Bünyamin Tekin
Greek authorities on Sunday forcibly pushed back five Turks — a mother and her two children, another woman and a man — after they fled across the border seeking asylum in Greece to escape a crackdown launched by Turkish President Recep Tayyip Erdoğan in the aftermath of a coup attempt in 2016, one of the victims told Turkish Minute on Friday.
Turkish soldiers immediately apprehended the asylum seekers.
Nevcihan Karaatlı (45) told Turkish Minute that she and the woman who fled with her along with her 16-year-old and 14-year-old daughters were teachers dismissed from their jobs by emergency decrees after the failed coup, while the man was a former sergeant expelled from the army as part of Erdoğan’s post-coup crackdown.
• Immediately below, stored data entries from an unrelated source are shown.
(** C23: once the scrub has caught up with a scroll to [y], the banner
    shows [yPercent = -20 p], [scale] and [opacity] moved the fraction
    [p] of the way from the values [s0], [o0] they had before the
    tween to 0.95 and 0.5, where [p] is the fraction of the hero's
    height scrolled past its top, clamped to [[0, 1]]: the start values
    above the hero, the end values once it has scrolled out. *)
Theorem banner_settled heroTop heroHeight s y s0 o0 :
  0 < heroHeight ->
  let sc := banner_scrub heroTop heroHeight in
  let st := run (scrub_step sc) s [SScroll y; SFrame 1] in
  let p := progress heroTop (heroTop + heroHeight) y in
  exists yp sv ov,
    scrub_value sc "yPercent" 0 st = Some yp /\ scrub_value sc "scale" s0 st = Some sv /\
    scrub_value sc "opacity" o0 st = Some ov /\
    yp == -20 * p /\ sv == s0 + ((19#20) - s0) * p /\ ov == o0 + ((1#2) - o0) * p /\
    (y <= heroTop -> yp == 0 /\ sv == s0 /\ ov == o0) /\
    (heroTop + heroHeight <= y -> yp == -20 /\ sv == 19#20 /\ ov == 1#2).
Proof.
  intros Hh. cbv zeta. set (sc := banner_scrub heroTop heroHeight).
  set (p := progress heroTop (heroTop + heroHeight) y).
  destruct (scrub_value_settled sc s y "yPercent" 0 (-20) eq_refl) as [yp [Hy Ey]].
  destruct (scrub_value_settled sc s y "scale" s0 (19#20) eq_refl) as [sv [Hs Es]].
  destruct (scrub_value_settled sc s y "opacity" o0 (1#2) eq_refl) as [ov [Ho Eo]].
  exists yp, sv, ov. cbn [sc_start sc_end sc banner_scrub] in Ey, Es, Eo. fold p in Ey, Es, Eo.
  do 3 (split; [assumption|]).
  split; [rewrite Ey; ring|]. split; [rewrite Es; ring|]. split; [rewrite Eo; ring|].
  split; intros Hy'.
  - assert (Hp : p == 0) by (apply progress_before; lra).
    rewrite Hp in Ey, Es, Eo. split; [rewrite Ey; ring|split; [rewrite Es; ring|rewrite Eo; ring]].
  - assert (Hp : p == 1) by (apply progress_after; lra).
    rewrite Hp in Ey, Es, Eo. split; [rewrite Ey; ring|split; [rewrite Es; ring|rewrite Eo; ring]].
Qed.

(** C24: once caught up, a [.parallax-text] heading's [yPercent] only
    decreases as the page scrolls down: it is 0 until the heading's top
    reaches the bottom of the viewport and -25 once its bottom has
    passed the top, and between -25 and 0 in between. *)
Theorem parallax_heading_settled elemTop elemHeight innerHeight s y1 y2 :
  0 < elemHeight + innerHeight -> y1 <= y2 ->
  let sc := parallax_scrub elemTop elemHeight innerHeight in
  exists v1 v2,
    scrub_value sc "yPercent" 0 (run (scrub_step sc) s [SScroll y1; SFrame 1]) = Some v1 /\
    scrub_value sc "yPercent" 0 (run (scrub_step sc) s [SScroll y2; SFrame 1]) = Some v2 /\
    -25 <= v2 <= v1 /\ v1 <= 0 /\
    (y1 <= elemTop - innerHeight -> v1 == 0) /\ (elemTop + elemHeight <= y2 -> v2 == -25).
Proof.
  intros Hh Hy sc.
  destruct (scrub_value_settled sc s y1 "yPercent" 0 (-25) eq_refl) as [v1 [H1 E1]].
  destruct (scrub_value_settled sc s y2 "yPercent" 0 (-25) eq_refl) as [v2 [H2 E2]].
  exists v1, v2. cbn [sc_start sc_end sc parallax_scrub] in E1, E2.
  assert (Hs : elemTop - innerHeight < elemTop + elemHeight) by lra.
  pose proof (progress_mono _ _ y1 y2 Hs Hy). pose proof (progress_bounds (elemTop - innerHeight) (elemTop + elemHeight) y1).
  pose proof (progress_bounds (elemTop - innerHeight) (elemTop + elemHeight) y2).
  repeat split; try assumption; try (rewrite E1; lra); try (rewrite E2; lra); try (rewrite E1, E2; lra).
  - intros Hb. rewrite E1, (progress_before _ _ y1 Hs Hb). ring.
  - intros Ha. rewrite E2, (progress_after _ _ y2 Hs Ha). ring.
Qed.

(** ** The scroll-line pulse (lines 549-556)

    [gsap.to('.scroll-line', { scaleY: 0.5, repeat: -1, yoyo: true,
    duration: 1.5, ease: 'power2.inOut' })], created when the page has
    a scroll indicator: iteration [i] covers [[1.5 i, 1.5 (i + 1))], and
    odd iterations play backwards (GSAP's yoyo applies the ease to the
    reversed progress).  [s0] is the line's [scaleY] before the tween. *)
Definition pulse_duration : Q := 3#2.

Definition pulse_iteration (t : Q) : Z := Qfloor (t / pulse_duration).

Definition pulse_progress (t : Q) : Q :=
  let i := pulse_iteration t in
  let local := (t - pulse_duration * inject_Z i) / pulse_duration in
  if Z.even i then local else 1 - local.

Definition scroll_line_scale (h : HeroDom) (ease : Q -> Q) (s0 t : Q) : option Q :=
  if has_scroll_indicator h then Some (s0 ~[ease (pulse_progress t)]~> (1#2)) else None.

Lemma pulse_progress_bounds t : 0 <= pulse_progress t <= 1.
Proof.
  unfold pulse_progress, pulse_iteration, pulse_duration.
  set (x := t / (3#2)). pose proof (Qfloor_le x) as H1. pose proof (Qlt_floor x) as H2.
  rewrite inject_Z_plus in H2. change (inject_Z 1) with 1 in H2.
  assert (E : (t - (3#2) * inject_Z (Qfloor x)) / (3#2) == x - inject_Z (Qfloor x))
    by (unfold x; field).
  destruct (Z.even (Qfloor x)); rewrite E; lra.
Qed.

Lemma pulse_progress_at z :
  pulse_progress ((3#2) * inject_Z z) == if Z.even z then 0 else 1.
Proof.
  unfold pulse_progress, pulse_iteration, pulse_duration.
  assert (Hz : (3#2) * inject_Z z / (3#2) == inject_Z z) by field.
  rewrite (Qfloor_comp _ _ Hz), Qfloor_Z. destruct (Z.even z); unfold Qdiv; ring.
Qed.

Section Pulse.
Variable ease : Q -> Q.
Hypothesis ease_0 : ease 0 == 0.
Hypothesis ease_1 : ease 1 == 1.
Hypothesis ease_unit : forall x, 0 <= x <= 1 -> 0 <= ease x <= 1.
Hypothesis ease_Qeq : forall a b, a == b -> ease a == ease b.

(** C25: with a scroll indicator, the line's scale always lies between
    its initial value and 0.5, and the pulse never stops: after any
    time [t] the line is again fully contracted (0.5) and again back at
    its initial value. *)
Theorem scroll_line_pulses h s0 :
  has_scroll_indicator h = true ->
  (forall t, exists v, scroll_line_scale h ease s0 t = Some v /\ Qmin s0 (1#2) <= v <= Qmax s0 (1#2)) /\
  (forall t, exists t1 v1, t <= t1 /\ scroll_line_scale h ease s0 t1 = Some v1 /\ v1 == 1#2) /\
  (forall t, exists t2 v2, t <= t2 /\ scroll_line_scale h ease s0 t2 = Some v2 /\ v2 == s0).
Proof.
  intros Hi. unfold scroll_line_scale. rewrite Hi.
  split; [|split]; intros t.
  - eexists. split; [reflexivity|]. apply lerp_min_max, ease_unit, pulse_progress_bounds.
  - set (m := Qceiling (t / 3)). exists ((3#2) * inject_Z (2 * m + 1)). eexists.
    split; [|split; [reflexivity|]].
    + pose proof (Qle_ceiling (t / 3)) as Hc. fold m in Hc.
      rewrite inject_Z_plus, inject_Z_mult. change (inject_Z 2) with 2. change (inject_Z 1) with 1.
      assert (t <= 3 * inject_Z m) by (setoid_replace t with (3 * (t / 3)) at 1 by field; lra).
      lra.
    + rewrite (ease_Qeq _ _ (pulse_progress_at _)).
      rewrite Z.even_add, Z.even_mul. cbn [Z.even orb Bool.eqb]. rewrite ease_1. unfold lerp. ring.
  - set (m := Qceiling (t / 3)). exists ((3#2) * inject_Z (2 * m)). eexists.
    split; [|split; [reflexivity|]].
    + pose proof (Qle_ceiling (t / 3)) as Hc. fold m in Hc.
      rewrite inject_Z_mult. change (inject_Z 2) with 2.
      assert (t <= 3 * inject_Z m) by (setoid_replace t with (3 * (t / 3)) at 1 by field; lra).
      lra.
    + rewrite (ease_Qeq _ _ (pulse_progress_at _)).
      rewrite Z.even_mul. cbn [Z.even orb]. rewrite ease_0. unfold lerp. ring.
Qed.
End Pulse.

End Hero.

Lemma banner_settled_witness :
  0 < 800 /\
  exists yp sv ov,
    Hero.scrub_value (Hero.banner_scrub 0 800) "yPercent" 0
      (run (Hero.scrub_step (Hero.banner_scrub 0 800)) Hero.scrub_init [Hero.SScroll 400; Hero.SFrame 1]) = Some yp /\
    Hero.scrub_value (Hero.banner_scrub 0 800) "scale" 1
      (run (Hero.scrub_step (Hero.banner_scrub 0 800)) Hero.scrub_init [Hero.SScroll 400; Hero.SFrame 1]) = Some sv /\
    Hero.scrub_value (Hero.banner_scrub 0 800) "opacity" 1
      (run (Hero.scrub_step (Hero.banner_scrub 0 800)) Hero.scrub_init [Hero.SScroll 400; Hero.SFrame 1]) = Some ov /\
    yp == -10.
Proof.
  split; [reflexivity|].
  destruct (Hero.banner_settled 0 800 Hero.scrub_init 400 1 1 eq_refl)
    as (yp & sv & ov & Hy & Hs & Ho & Ey & _).
  exists yp, sv, ov. do 3 (split; [assumption|]). rewrite Ey. reflexivity.
Defined.

Lemma parallax_heading_settled_witness :
  0 < 100 + 720 /\ 200 <= 900 /\
  exists v1 v2,
    Hero.scrub_value (Hero.parallax_scrub 1000 100 720) "yPercent" 0
      (run (Hero.scrub_step (Hero.parallax_scrub 1000 100 720)) Hero.scrub_init [Hero.SScroll 200; Hero.SFrame 1]) = Some v1 /\
    Hero.scrub_value (Hero.parallax_scrub 1000 100 720) "yPercent" 0
      (run (Hero.scrub_step (Hero.parallax_scrub 1000 100 720)) Hero.scrub_init [Hero.SScroll 900; Hero.SFrame 1]) = Some v2 /\
    v2 <= v1.
Proof.
  split; [reflexivity|]. split; [discriminate|].
  destruct (Hero.parallax_heading_settled 1000 100 720 Hero.scrub_init 200 900 eq_refl)
    as (v1 & v2 & H1 & H2 & [_ Hle] & _); [discriminate|].
  exists v1, v2. split; [exact H1|]. split; [exact H2|exact Hle].
Defined.

Lemma hero_first_step_before_start_witness :
  Hero.has_eyebrow (Hero.mkHeroDom false true true 3 true true true) = false /\
  exists c rest, Hero.hero_timeline (Hero.mkHeroDom false true true 3 true true true) = c :: rest /\
    c_start c <= -(1#5).
Proof.
  split; [reflexivity|].
  apply (Hero.hero_first_step_before_start (Hero.mkHeroDom false true true 3 true true true) eq_refl).
  discriminate.
Defined.

Lemma scroll_line_pulses_witness :
  Hero.has_scroll_indicator (Hero.full_hero 3) = true /\
  exists t1 v1, 10 <= t1 /\ Hero.scroll_line_scale (Hero.full_hero 3) (fun x => x) 1 t1 = Some v1 /\ v1 == 1#2.
Proof.
  split; [reflexivity|].
  destruct (Hero.scroll_line_pulses (fun x => x) (Qeq_refl 0) (Qeq_refl 1) (fun x Hx => Hx)
              (fun a b Hab => Hab) (Hero.full_hero 3) 1 eq_refl) as (_ & H & _).
  apply H.
Defined.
They crossed the Evros River, the land border between Turkey and Greece, at about 4 a.m. local time. After an arduous journey, during which Karaatlı got stuck in a swamp, they reached Greece near the town of Feres. They were on foot for four hours, hoping to reach a safe place to seek asylum.
A local called the police when he saw them, and a police vehicle arrived. A Greek officer frisked them and took off their shoelaces as if taking them into custody, took their cell phones and photographed their IDs. He then summoned another officer, who arrived masked in a van and took the group to a black site where they took more asylum seekers into custody.
“We waited there for hours in the sun. Our pleas for water were ignored. When we begged them and said we were going to die, they told us, ‘Then die’,” Karaatlı said.
After hours of waiting, a group of masked men Karaatlı thought were Afghans arrived. They had an inflatable boat and paddles with them and took the group in another van to take them back to the river.
While sitting in the van one of the masked men leered at the 14-year-old girl, and when the former sergeant tried to shield the girl under his arm, the masked man hit him, Karaatlı said, adding that a Greek officer also hit the former soldier.
“The masked men pushed us back to Turkey, where Turkish soldiers detained us,” Karaatlı said.
The episode is the latest of many pushback incidents that have taken place at the border between Greece and Turkey, where Turks who are fleeing persecution try to reach safety and are met by armed, masked men who seize their belongings and force them back to Turkey, where authorities imprison them on bogus terrorism charges.
For years Greece has been accused of illegally pushing asylum seekers back to Turkey, which it strongly denies.
But according to witness testimony and rights groups, summary deportations are taking place, and they are also hitting vulnerable victims of President Erdoğan’s crackdown on political dissent, which he launched using a failed 2016 coup as a pretext.
Thousands of post-coup crackdown victims had to leave the country illegally because the government had revoked their passports.
The people who wanted to flee the country to avoid the crackdown took dangerous journeys across the Evros River or the Aegean Sea. Some were arrested by Turkish security forces; some were pushed back to Turkey by Greek security; and others perished on their way to Greece.
Crackdown victims fleeing Turkey comprise people accused of membership in the Gülen movement, a faith-based group inspired by Muslim cleric Fethullah Gülen, and Kurds who actively participate in the Kurdish struggle for recognition. They are branded as terrorists, a label frequently used by Turkish authorities to legitimize its targeting of critics, legal experts say.
According to a December 2021 report by Open Democracy, the number of Turkish asylum-seekers illegally sent back home by Greek border officials rose dramatically amid a surge in migration fueled by Erdoğan’s crackdown.